La perdita dell’egemonia culturale è un tema che agita la sinistra ormai da tempo ed Elly Schlein in diverse occasioni ha provato a puntare la propria campagna elettorale su scuola, università e ricerca, usandoli come ancoraggi e sostenendo che sono “un punto costitutivo e centrale dell’alternativa che vogliamo costruire per battere le destre e cambiare il Paese”. La risposta è arrivata direttamente dal ministro dell’Università Anna Maria Bernini, la quale ha sottolineato che “la visione e la concretezza di questo Governo hanno smantellato una narrazione che faceva credere al centrosinistra di essere egemone in questo campo” e che “non saranno certo le fake news a far recuperare credibilità al Pd”.
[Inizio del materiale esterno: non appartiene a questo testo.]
Lemma scale_down_careful env : careful env scale_down.
Proof. unfold scale_down. repeat careful_step. Qed.

Lemma scale_up_careful env : careful env scale_up.
Proof. unfold scale_up. repeat careful_step. Qed.

Lemma set_maintenance_careful env state : careful env (set_maintenance state).
Proof. unfold set_maintenance. repeat careful_step. Qed.

Lemma needs_migrate_careful env : careful env needs_migrate.
Proof. unfold needs_migrate. repeat careful_step. Qed.

Lemma alembic_careful env : careful env alembic.
Proof. unfold alembic. repeat careful_step. Qed.

#[local] Hint Resolve scale_down_careful scale_up_careful
  set_maintenance_careful needs_migrate_careful alembic_careful : careful.

Lemma migrate_careful env : careful env migrate.
Proof. unfold migrate. repeat careful_step. Qed.

(** In every run, a step that fails is the last one and its exception is
    the outcome of the run. *)
Lemma main_stops_at_failure env app ini section pre ev post :
  trace (snd (main env app ini section)) = (pre ++ ev :: post)%list ->
  failed env pre ev = true ->
  post = [] /\
  exists x, fst (main env app ini section) = Raise x /\ raised_by env pre ev x.
Proof.
  unfold main. intros Ht Hf.
  pose proof (migrate_careful env (mkState (__init__ env app ini section) [])
                (no_failure_nil env)) as H.
  destruct (migrate env _) as [[[]|x] st]; cbn in *.
  - rewrite (H _ _ _ Ht) in Hf. discriminate.
  - destruct (H _ _ _ Ht Hf) as [-> Hx]. eauto.
Qed.

(** ** A run continues its trace with requests of its own session *)

Lemma extends_refl st : extends st st.
Proof.
  do 4 (split; [reflexivity|]).
  exists []. rewrite app_nil_r. split; [reflexivity | constructor].
Qed.

Lemma extends_record st0 st ev :
  extends st0 st -> sent_by (self st) ev -> extends st0 (record ev st).
Proof.
  intros (Ha & Hi & Hs & Hh & more & Ht & Hm) Hev.
  unfold record, extends. cbn.
  do 4 (split; [assumption|]).
  exists (more ++ [ev])%list. rewrite Ht, app_assoc. split; [reflexivity|].
  apply Forall_app. split; [exact Hm|]. constructor; [|constructor].
  destruct ev; cbn in *; congruence.
Qed.

Lemma continues_silent {A} env st0 (m : M A) :
  (forall st, snd (m env st) = st) -> continues env st0 m.
Proof.
  intros H st Hst. specialize (H st).
  destruct (m env st) as [[a|e] st']; cbn in H; subst; exact Hst.
Qed.

Lemma continues_bind {A B} env st0 (m : M A) (k : A -> M B) :
  continues env st0 m -> (forall a, continues env st0 (k a)) ->
  continues env st0 (bind m k).
Proof. intros Hm Hk. eapply triple_bind; [exact Hm | exact Hk]. Qed.

Lemma session_request_continues env st0 m u j :
  continues env st0 (session_request m u j).
Proof.
  intros st Hst. unfold session_request.
  destruct (send env (trace st) _); apply extends_record; auto; reflexivity.
Qed.

Lemma shell_continues env st0 cmd : continues env st0 (shell cmd).
Proof.
  intros st Hst. unfold shell.
  destruct (returncode _ =? 0); apply extends_record; auto; exact I.
Qed.

Lemma sleep_continues env st0 n : continues env st0 (sleep n).
Proof. intros st Hst. apply extends_record; auto; exact I. Qed.

Lemma set_formation_attr_continues env st0 d :
  continues env st0 (set_formation_attr d).
Proof. intros st Hst. exact Hst. Qed.

Lemma parse_response_continues env st0 res :
  continues env st0 (parse_response res).
Proof.
  apply continues_silent. intros st. rewrite parse_response_eq.
  destruct (rejection res); reflexivity.
Qed.

Lemma res_json_continues env st0 res : continues env st0 (res_json res).
Proof. apply continues_silent. intros st. apply res_json_quiet. Qed.

Lemma each_type_quantity_continues env st0 b :
  continues env st0 (each_type_quantity b).
Proof. apply continues_silent. intros st. apply each_type_quantity_quiet. Qed.

Create HintDb continues discriminated.
#[local] Hint Resolve session_request_continues shell_continues
  sleep_continues set_formation_attr_continues parse_response_continues
  res_json_continues each_type_quantity_continues : continues.

Ltac continues_step :=
  first
    [ solve [auto with continues]
    | apply continues_bind; [|intros]
    | apply continues_silent; intros; reflexivity
    | match goal with
      | |- continues _ _ (match ?x with _ => _ end) => destruct x
      end ].

Lemma formation_continues env st0 : continues env st0 formation.
Proof. unfold formation. repeat continues_step. Qed.
#[local] Hint Resolve formation_continues : continues.

Lemma scale_down_continues env st0 : continues env st0 scale_down.
Proof. unfold scale_down. repeat continues_step. Qed.

Lemma scale_up_continues env st0 : continues env st0 scale_up.
Proof. unfold scale_up. repeat continues_step. Qed.

Lemma set_maintenance_continues env st0 state :
  continues env st0 (set_maintenance state).
Proof. unfold set_maintenance. repeat continues_step. Qed.

Lemma needs_migrate_continues env st0 : continues env st0 needs_migrate.
Proof. unfold needs_migrate. repeat continues_step. Qed.

Lemma alembic_continues env st0 : continues env st0 alembic.
Proof. unfold alembic. repeat continues_step. Qed.

#[local] Hint Resolve scale_down_continues scale_up_continues
  set_maintenance_continues needs_migrate_continues alembic_continues
  : continues.

Lemma migrate_continues env st0 : continues env st0 migrate.
Proof. unfold migrate. repeat continues_step. Qed.

(** Whatever a method does, the state it ends in extends the one it
    started from. *)
Lemma continues_extends {A} env (m : M A) st :
  continues env st m -> extends st (snd (m env st)).
Proof.
  intros H. specialize (H st (extends_refl st)).
  destruct (m env st) as [[a|e] st']; exact H.
Qed.

(** ** The status check *)

Lemma migrate_eq env st :
  migrate env st =
  match needs_migrate env st with
  | (Return true, st1) =>
      (set_maintenance true ;; scale_down ;; sleep 30 ;; _ <- alembic ;;
       scale_up ;; sleep 30 ;; set_maintenance false) env st1
  | (Return false, st1) => (Return tt, st1)
  | (Raise e, st1) => (Raise e, st1)
  end.
Proof.
  unfold migrate. unfold bind at 1.
  destruct (needs_migrate env st) as [[[|]|e] st1]; reflexivity.
Qed.





(** C6. When the status command itself exits with a status other than 0,
    the run consists of that command alone and ends with the
    [CalledProcessError]: no request at all is sent to the platform API, so
    the remote app is as it was found. *)
Theorem status_check_failure_aborts env app ini section :
  let h := __init__ env app ini section in
  let p := run env [] (current_cmd h) in
  returncode p <> 0 ->
  main env app ini section
  = (Raise (CalledProcessError (returncode p)),
     mkState h [Subprocess (current_cmd h)]) /\
  api_calls (trace (snd (main env app ini section))) = [] /\
  exit_code (fst (main env app ini section)) = 1.
Proof.
  intros h p Hp.
  assert (E : main env app ini section
              = (Raise (CalledProcessError (returncode p)),
                 mkState h [Subprocess (current_cmd h)])).
  { unfold main. fold h. rewrite migrate_eq, needs_migrate_eq.
    cbn [self trace]. fold p. cbv zeta.
    apply Z.eqb_neq in Hp. rewrite Hp. reflexivity. }
  rewrite E. repeat split.
Qed.

Lemma status_check_failure_aborts_witness :
  let env := Scenario.world (Scenario.remote 200 Scenario.web2_worker1)
               (Scenario.commands Scenario.crashed Scenario.upgraded) in
  fst (main env Scenario.app Scenario.ini Scenario.section)
  = Raise (CalledProcessError 1) /\
  api_calls (trace (snd (main env Scenario.app Scenario.ini Scenario.section)))
  = [].
Proof.
  intros env.
  destruct (status_check_failure_aborts env Scenario.app Scenario.ini
              Scenario.section) as (Hrun & Hcalls & _).
  - cbn. discriminate.
  - split; [rewrite Hrun; reflexivity | exact Hcalls].
Defined.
Sul ritornello, diventato tormentone, del Partito democratico sui tagli all’università di questo esecutivo, il ministro Bernini ha ricordato che, al contrario, “dal 2019 il Fondo di Finanziamento Ordinario è cresciuto di quasi 2 miliardi di euro, passando da 7,5 miliardi a oltre 9,4 miliardi”. Ci sono poi stati gli investimenti sul supercomputer Leonardo a Bologna e, oltretutto, “l’Università delle Nazioni Unite che ha trovato casa in Emilia-Romagna”. Anche il tema dell’autonomia è spesso usato dalla sinistra come accusa al governo di volerla ridurre con un piano ben specifico che, però, “non esiste”. Si tratta dell’ennesima polemica “montata da chi confonde la propria visione del potere come strumento di controllo con la realtà”.
Anche sulla ricerca il ministro riprende Schlein, invitandola a “studiare di più”, perché “i ricercatori non sono elettori da inseguire in campagna elettorale, ma capitale umano da valorizzare” con investimenti e risposte concrete, “come i 60 milioni stanziati nella legge di Bilancio per l’assunzione dei ricercatori al termine del PNRR”. O come il piano triennale sulla ricerca, definito da Bernini “un vero e proprio calendario dei bandi che garantisce certezza dei tempi e delle risorse”. È la dimostrazione che “su ricerca e su precari stiamo affrontando e risolvendo problemi che la sinistra ha creato per calcolo elettorale”, chiosa Bernini.